## EXERCISE DETAILS
Given the records below, would you repeat exactly the lines that begin at the one containing "let '(r, d) := write_some buffers 0 d in" and end at the one containing "Definition device_read_some (i", inclusive?

===

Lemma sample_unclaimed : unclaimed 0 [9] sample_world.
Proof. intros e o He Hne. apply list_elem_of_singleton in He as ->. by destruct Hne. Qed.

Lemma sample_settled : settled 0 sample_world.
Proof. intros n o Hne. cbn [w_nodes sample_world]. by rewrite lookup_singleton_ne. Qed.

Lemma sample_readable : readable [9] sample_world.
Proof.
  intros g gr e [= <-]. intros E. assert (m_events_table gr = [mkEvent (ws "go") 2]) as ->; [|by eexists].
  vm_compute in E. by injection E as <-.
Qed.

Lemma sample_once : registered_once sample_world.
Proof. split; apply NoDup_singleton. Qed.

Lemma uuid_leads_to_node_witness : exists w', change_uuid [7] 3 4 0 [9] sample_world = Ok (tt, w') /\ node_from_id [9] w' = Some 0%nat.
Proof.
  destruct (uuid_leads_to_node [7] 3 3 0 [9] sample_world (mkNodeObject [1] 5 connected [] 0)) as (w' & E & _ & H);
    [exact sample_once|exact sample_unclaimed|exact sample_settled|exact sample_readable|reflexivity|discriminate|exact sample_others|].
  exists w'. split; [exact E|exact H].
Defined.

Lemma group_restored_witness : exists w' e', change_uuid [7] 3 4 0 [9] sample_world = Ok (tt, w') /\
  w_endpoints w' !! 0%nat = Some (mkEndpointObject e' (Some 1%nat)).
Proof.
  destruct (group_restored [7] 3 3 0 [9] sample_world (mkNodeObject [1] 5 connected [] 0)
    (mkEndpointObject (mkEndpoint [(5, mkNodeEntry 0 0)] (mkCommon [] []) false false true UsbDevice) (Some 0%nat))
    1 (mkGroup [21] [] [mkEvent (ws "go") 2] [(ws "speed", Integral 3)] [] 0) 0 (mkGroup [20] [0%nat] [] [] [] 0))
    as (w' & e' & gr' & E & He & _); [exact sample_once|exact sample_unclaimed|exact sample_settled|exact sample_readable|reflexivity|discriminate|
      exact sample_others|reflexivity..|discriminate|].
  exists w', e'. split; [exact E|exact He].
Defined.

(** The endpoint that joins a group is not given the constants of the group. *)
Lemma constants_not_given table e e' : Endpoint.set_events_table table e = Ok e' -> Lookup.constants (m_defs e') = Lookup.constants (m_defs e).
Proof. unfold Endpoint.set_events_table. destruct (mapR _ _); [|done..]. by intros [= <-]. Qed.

===

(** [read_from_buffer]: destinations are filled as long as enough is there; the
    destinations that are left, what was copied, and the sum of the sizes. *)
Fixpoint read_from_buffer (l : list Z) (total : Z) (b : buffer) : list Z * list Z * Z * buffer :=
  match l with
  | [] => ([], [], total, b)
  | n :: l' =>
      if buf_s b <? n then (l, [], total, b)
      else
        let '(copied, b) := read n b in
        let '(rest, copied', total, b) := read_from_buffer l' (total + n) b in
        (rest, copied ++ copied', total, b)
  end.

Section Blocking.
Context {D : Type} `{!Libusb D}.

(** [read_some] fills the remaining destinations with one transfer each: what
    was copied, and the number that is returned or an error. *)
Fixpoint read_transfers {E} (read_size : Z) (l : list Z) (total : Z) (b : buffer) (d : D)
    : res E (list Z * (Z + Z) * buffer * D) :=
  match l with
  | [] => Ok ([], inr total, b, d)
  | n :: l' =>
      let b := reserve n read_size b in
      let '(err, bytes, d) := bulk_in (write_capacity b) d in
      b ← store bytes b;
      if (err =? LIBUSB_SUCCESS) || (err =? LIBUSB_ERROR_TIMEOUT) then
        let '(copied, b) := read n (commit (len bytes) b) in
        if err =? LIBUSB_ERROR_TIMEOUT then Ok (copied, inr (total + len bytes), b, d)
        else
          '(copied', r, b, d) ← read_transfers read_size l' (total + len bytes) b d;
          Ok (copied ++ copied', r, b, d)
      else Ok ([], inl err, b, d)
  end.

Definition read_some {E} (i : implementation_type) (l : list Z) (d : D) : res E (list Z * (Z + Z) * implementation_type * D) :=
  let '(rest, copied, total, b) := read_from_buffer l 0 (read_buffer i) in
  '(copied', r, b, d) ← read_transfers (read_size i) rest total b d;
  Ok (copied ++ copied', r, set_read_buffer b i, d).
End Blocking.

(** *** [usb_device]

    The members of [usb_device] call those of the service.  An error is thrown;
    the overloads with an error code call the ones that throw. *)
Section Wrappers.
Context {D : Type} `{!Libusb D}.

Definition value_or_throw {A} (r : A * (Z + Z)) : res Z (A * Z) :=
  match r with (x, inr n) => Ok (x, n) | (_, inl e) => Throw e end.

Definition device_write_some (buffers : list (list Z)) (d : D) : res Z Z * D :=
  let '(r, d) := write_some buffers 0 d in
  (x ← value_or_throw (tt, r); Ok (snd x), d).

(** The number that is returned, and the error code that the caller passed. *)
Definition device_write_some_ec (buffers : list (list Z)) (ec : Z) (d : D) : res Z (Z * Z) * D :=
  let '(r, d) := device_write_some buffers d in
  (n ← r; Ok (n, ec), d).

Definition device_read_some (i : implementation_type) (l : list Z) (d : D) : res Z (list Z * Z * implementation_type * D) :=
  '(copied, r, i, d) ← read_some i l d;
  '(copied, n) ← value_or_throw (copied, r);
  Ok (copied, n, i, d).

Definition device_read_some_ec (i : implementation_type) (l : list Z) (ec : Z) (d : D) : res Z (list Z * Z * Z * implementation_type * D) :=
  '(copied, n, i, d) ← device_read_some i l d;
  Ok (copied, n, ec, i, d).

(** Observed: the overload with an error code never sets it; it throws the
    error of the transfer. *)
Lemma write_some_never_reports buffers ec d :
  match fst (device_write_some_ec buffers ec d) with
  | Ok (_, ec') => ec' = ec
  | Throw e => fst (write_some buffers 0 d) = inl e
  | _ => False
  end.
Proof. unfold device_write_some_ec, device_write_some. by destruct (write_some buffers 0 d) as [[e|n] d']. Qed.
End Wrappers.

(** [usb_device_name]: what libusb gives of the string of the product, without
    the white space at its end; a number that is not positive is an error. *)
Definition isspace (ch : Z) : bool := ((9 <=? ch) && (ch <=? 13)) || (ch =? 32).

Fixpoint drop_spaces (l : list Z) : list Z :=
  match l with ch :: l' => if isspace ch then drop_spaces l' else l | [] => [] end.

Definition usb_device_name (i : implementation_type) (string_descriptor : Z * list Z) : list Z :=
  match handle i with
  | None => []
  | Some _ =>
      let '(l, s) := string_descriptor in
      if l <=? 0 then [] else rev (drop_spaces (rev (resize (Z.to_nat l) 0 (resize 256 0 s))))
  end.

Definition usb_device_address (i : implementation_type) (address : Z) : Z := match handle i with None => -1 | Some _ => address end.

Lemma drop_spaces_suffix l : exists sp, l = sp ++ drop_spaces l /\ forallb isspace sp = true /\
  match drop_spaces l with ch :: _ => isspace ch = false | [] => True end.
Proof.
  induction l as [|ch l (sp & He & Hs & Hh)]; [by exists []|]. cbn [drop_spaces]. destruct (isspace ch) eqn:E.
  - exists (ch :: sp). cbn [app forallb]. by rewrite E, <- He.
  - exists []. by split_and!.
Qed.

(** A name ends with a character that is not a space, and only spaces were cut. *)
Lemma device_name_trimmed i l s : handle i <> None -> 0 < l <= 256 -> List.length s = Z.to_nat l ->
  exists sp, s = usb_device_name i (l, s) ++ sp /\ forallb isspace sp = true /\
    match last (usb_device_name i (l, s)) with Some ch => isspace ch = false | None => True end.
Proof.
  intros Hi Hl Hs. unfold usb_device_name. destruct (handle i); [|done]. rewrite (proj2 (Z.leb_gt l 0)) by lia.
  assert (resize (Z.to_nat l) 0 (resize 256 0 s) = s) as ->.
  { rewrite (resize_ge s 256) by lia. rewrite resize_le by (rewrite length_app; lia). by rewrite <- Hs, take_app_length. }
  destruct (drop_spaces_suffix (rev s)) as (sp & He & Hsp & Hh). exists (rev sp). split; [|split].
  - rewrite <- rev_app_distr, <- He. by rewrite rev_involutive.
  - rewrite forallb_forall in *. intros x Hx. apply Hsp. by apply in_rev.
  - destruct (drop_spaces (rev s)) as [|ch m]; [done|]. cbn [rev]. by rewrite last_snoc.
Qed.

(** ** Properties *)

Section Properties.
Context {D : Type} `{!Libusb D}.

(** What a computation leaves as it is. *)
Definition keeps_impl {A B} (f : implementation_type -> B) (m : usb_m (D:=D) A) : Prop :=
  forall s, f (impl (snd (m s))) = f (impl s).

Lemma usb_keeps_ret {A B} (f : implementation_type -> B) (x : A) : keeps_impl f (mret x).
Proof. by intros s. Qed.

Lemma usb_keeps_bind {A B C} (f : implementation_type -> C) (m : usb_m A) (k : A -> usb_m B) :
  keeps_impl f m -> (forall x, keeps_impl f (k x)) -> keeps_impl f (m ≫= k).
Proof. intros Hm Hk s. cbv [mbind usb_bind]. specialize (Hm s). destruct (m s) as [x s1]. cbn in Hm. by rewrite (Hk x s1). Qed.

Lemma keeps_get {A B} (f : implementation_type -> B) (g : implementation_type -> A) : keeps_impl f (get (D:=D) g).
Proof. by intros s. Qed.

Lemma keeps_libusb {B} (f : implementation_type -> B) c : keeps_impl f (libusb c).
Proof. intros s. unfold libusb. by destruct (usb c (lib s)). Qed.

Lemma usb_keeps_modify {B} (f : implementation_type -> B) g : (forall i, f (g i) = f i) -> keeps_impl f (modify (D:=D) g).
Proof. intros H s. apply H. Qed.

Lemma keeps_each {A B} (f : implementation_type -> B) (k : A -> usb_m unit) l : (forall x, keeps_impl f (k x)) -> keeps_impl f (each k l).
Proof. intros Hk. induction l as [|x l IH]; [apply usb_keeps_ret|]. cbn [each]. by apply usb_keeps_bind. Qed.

===

## EXERCISE RESULT
  let '(r, d) := write_some buffers 0 d in
  (x ← value_or_throw (tt, r); Ok (snd x), d).

(** The number that is returned, and the error code that the caller passed. *)
Definition device_write_some_ec (buffers : list (list Z)) (ec : Z) (d : D) : res Z (Z * Z) * D :=
  let '(r, d) := device_write_some buffers d in
  (n ← r; Ok (n, ec), d).

Definition device_read_some (i : implementation_type) (l : list Z) (d : D) : res Z (list Z * Z * implementation_type * D) :=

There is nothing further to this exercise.